**Exercise requirements**
From the first line of the entries below, reproduce everything exactly through the line with "[value] back, none", and nothing more.

**Data for analysis**
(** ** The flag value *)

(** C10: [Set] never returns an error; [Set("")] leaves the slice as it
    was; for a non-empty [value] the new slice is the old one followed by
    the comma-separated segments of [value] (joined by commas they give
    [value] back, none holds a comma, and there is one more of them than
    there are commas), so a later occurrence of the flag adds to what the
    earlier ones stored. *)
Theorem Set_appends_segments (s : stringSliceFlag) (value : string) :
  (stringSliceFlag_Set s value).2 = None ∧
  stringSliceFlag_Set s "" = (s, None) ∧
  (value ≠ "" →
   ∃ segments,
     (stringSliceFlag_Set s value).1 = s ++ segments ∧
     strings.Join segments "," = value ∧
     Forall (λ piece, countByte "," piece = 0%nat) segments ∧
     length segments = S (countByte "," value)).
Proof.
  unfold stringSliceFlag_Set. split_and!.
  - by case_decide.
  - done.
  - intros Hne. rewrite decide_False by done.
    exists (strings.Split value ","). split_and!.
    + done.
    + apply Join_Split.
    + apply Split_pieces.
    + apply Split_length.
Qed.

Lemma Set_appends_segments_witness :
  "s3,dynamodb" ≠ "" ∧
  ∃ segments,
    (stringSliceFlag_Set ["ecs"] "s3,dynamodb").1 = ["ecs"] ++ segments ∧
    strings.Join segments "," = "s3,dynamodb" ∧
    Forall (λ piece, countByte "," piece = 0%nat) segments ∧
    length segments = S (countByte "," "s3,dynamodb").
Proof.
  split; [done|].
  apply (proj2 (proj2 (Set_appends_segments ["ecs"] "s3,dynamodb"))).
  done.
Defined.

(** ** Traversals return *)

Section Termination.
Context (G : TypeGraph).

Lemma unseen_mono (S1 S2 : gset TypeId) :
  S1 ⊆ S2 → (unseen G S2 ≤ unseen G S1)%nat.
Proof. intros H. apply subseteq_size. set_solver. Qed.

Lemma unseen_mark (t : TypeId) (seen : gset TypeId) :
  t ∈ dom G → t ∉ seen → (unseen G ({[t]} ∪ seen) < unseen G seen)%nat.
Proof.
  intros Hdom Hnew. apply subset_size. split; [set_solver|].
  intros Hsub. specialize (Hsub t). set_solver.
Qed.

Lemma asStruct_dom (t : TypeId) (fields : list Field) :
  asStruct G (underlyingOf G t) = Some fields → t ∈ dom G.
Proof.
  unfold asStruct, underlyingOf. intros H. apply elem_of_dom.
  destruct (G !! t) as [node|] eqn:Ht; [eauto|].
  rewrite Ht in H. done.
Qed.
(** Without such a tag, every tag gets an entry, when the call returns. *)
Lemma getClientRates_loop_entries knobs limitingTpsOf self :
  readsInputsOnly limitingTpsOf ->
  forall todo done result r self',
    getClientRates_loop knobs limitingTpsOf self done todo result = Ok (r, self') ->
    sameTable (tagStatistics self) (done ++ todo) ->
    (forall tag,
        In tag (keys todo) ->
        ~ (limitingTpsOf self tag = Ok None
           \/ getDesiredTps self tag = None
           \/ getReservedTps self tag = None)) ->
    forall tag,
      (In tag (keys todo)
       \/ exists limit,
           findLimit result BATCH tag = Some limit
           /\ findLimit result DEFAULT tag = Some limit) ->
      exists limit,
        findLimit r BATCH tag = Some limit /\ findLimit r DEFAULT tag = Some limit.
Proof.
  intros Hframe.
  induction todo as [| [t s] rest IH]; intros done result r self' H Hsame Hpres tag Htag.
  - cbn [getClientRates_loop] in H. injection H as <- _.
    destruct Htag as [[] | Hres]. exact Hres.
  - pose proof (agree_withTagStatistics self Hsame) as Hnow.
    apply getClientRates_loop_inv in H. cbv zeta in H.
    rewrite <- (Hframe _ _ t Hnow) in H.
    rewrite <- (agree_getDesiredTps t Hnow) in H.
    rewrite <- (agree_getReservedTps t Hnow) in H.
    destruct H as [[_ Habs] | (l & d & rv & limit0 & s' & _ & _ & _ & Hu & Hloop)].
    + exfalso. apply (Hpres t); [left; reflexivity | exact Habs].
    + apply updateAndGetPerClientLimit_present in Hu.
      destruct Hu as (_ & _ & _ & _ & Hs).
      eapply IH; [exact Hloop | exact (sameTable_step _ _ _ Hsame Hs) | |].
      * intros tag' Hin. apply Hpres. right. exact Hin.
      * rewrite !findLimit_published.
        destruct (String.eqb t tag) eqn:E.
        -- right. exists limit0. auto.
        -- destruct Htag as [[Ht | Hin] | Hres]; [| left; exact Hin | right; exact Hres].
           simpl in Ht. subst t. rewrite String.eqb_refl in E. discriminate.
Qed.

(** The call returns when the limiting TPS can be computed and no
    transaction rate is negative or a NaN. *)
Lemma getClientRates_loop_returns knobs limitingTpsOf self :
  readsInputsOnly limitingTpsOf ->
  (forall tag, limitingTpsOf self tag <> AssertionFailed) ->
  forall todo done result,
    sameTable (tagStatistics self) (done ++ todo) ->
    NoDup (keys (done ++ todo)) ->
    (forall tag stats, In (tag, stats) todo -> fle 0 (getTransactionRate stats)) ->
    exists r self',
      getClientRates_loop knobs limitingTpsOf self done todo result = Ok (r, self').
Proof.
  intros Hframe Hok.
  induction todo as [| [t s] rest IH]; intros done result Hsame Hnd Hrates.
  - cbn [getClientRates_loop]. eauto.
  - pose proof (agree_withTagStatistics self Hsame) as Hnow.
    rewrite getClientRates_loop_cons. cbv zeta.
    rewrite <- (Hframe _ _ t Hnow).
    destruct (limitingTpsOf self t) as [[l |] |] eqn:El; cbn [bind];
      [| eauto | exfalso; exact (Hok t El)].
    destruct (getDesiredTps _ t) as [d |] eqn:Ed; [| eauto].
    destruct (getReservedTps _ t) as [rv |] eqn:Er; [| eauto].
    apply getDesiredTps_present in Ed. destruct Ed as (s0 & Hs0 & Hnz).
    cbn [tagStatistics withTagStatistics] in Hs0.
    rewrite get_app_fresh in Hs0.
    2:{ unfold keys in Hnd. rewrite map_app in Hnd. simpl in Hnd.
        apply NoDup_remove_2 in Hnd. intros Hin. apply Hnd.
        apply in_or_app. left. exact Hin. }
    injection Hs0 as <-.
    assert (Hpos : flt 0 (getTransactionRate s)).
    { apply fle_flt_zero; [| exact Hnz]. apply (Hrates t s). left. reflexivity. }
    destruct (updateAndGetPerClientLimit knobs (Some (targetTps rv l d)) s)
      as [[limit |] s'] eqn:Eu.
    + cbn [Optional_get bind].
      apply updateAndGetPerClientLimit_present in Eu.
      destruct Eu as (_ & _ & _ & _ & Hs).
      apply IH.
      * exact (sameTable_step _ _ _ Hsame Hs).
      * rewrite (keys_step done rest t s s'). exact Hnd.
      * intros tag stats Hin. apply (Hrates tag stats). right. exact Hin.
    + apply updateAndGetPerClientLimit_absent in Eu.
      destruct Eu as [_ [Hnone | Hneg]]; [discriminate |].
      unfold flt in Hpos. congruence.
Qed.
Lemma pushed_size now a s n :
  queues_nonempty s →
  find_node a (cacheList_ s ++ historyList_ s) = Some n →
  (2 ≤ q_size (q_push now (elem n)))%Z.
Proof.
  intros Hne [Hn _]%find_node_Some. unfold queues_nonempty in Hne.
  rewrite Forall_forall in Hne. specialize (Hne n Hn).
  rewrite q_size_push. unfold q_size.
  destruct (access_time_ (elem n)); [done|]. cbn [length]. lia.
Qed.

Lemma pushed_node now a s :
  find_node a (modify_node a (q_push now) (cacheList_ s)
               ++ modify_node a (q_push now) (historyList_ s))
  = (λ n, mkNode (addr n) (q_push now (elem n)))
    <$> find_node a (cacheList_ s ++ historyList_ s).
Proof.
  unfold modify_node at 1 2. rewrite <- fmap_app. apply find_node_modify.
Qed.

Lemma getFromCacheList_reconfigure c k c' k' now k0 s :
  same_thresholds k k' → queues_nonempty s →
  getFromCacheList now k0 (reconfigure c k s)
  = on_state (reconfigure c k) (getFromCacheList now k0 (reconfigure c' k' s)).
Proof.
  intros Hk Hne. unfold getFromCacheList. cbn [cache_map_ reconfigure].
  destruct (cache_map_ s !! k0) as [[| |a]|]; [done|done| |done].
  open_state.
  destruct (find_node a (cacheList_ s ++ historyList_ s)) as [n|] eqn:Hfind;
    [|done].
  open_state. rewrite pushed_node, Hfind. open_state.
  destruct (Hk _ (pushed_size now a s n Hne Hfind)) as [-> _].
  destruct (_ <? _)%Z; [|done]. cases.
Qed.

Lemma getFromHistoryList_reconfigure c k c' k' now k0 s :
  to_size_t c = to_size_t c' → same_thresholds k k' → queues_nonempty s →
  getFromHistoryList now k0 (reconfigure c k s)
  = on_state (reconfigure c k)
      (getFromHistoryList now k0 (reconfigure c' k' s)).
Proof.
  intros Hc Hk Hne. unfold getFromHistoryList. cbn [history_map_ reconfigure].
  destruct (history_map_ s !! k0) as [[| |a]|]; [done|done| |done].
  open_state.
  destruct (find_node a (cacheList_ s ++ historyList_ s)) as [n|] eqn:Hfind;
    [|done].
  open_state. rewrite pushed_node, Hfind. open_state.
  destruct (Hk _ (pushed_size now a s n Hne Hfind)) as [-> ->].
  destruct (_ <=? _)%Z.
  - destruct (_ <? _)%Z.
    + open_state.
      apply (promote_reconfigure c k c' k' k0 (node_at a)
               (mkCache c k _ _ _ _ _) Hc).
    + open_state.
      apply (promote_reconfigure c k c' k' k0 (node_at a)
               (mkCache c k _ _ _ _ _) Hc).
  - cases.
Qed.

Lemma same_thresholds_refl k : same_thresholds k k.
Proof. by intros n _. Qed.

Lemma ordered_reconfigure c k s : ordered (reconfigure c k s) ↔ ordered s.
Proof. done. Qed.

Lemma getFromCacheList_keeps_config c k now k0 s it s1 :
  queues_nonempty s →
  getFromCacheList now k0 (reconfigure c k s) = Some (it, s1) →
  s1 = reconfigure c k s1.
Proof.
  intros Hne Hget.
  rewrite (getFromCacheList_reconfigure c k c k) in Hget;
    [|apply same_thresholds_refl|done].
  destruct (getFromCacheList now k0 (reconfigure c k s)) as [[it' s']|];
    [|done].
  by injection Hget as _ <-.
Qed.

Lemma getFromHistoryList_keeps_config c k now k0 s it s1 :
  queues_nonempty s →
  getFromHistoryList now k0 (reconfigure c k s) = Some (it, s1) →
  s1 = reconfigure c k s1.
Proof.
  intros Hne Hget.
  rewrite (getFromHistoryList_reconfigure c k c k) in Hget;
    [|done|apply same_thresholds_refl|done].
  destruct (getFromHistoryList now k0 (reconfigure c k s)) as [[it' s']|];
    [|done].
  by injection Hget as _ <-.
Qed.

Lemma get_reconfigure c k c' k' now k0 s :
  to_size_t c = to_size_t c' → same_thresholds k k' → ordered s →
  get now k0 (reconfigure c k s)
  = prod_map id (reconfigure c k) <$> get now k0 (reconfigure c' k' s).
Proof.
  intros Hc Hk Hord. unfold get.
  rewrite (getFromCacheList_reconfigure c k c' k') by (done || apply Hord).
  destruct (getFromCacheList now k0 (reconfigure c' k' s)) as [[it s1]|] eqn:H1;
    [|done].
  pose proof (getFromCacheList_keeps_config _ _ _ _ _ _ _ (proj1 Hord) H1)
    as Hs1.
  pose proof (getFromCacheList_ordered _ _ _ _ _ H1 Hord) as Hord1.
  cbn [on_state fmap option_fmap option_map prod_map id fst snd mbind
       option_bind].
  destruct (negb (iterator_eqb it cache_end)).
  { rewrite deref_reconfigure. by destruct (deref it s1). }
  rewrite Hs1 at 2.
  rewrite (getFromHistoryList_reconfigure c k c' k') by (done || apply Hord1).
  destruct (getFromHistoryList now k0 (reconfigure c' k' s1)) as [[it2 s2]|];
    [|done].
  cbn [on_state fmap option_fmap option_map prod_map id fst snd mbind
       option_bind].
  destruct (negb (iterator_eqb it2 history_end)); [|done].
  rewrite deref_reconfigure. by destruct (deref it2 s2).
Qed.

**Task answer**
(** ** The flag value *)

(** C10: [Set] never returns an error; [Set("")] leaves the slice as it
    was; for a non-empty [value] the new slice is the old one followed by
    the comma-separated segments of [value] (joined by commas they give
    [value] back, none holds a comma, and there is one more of them than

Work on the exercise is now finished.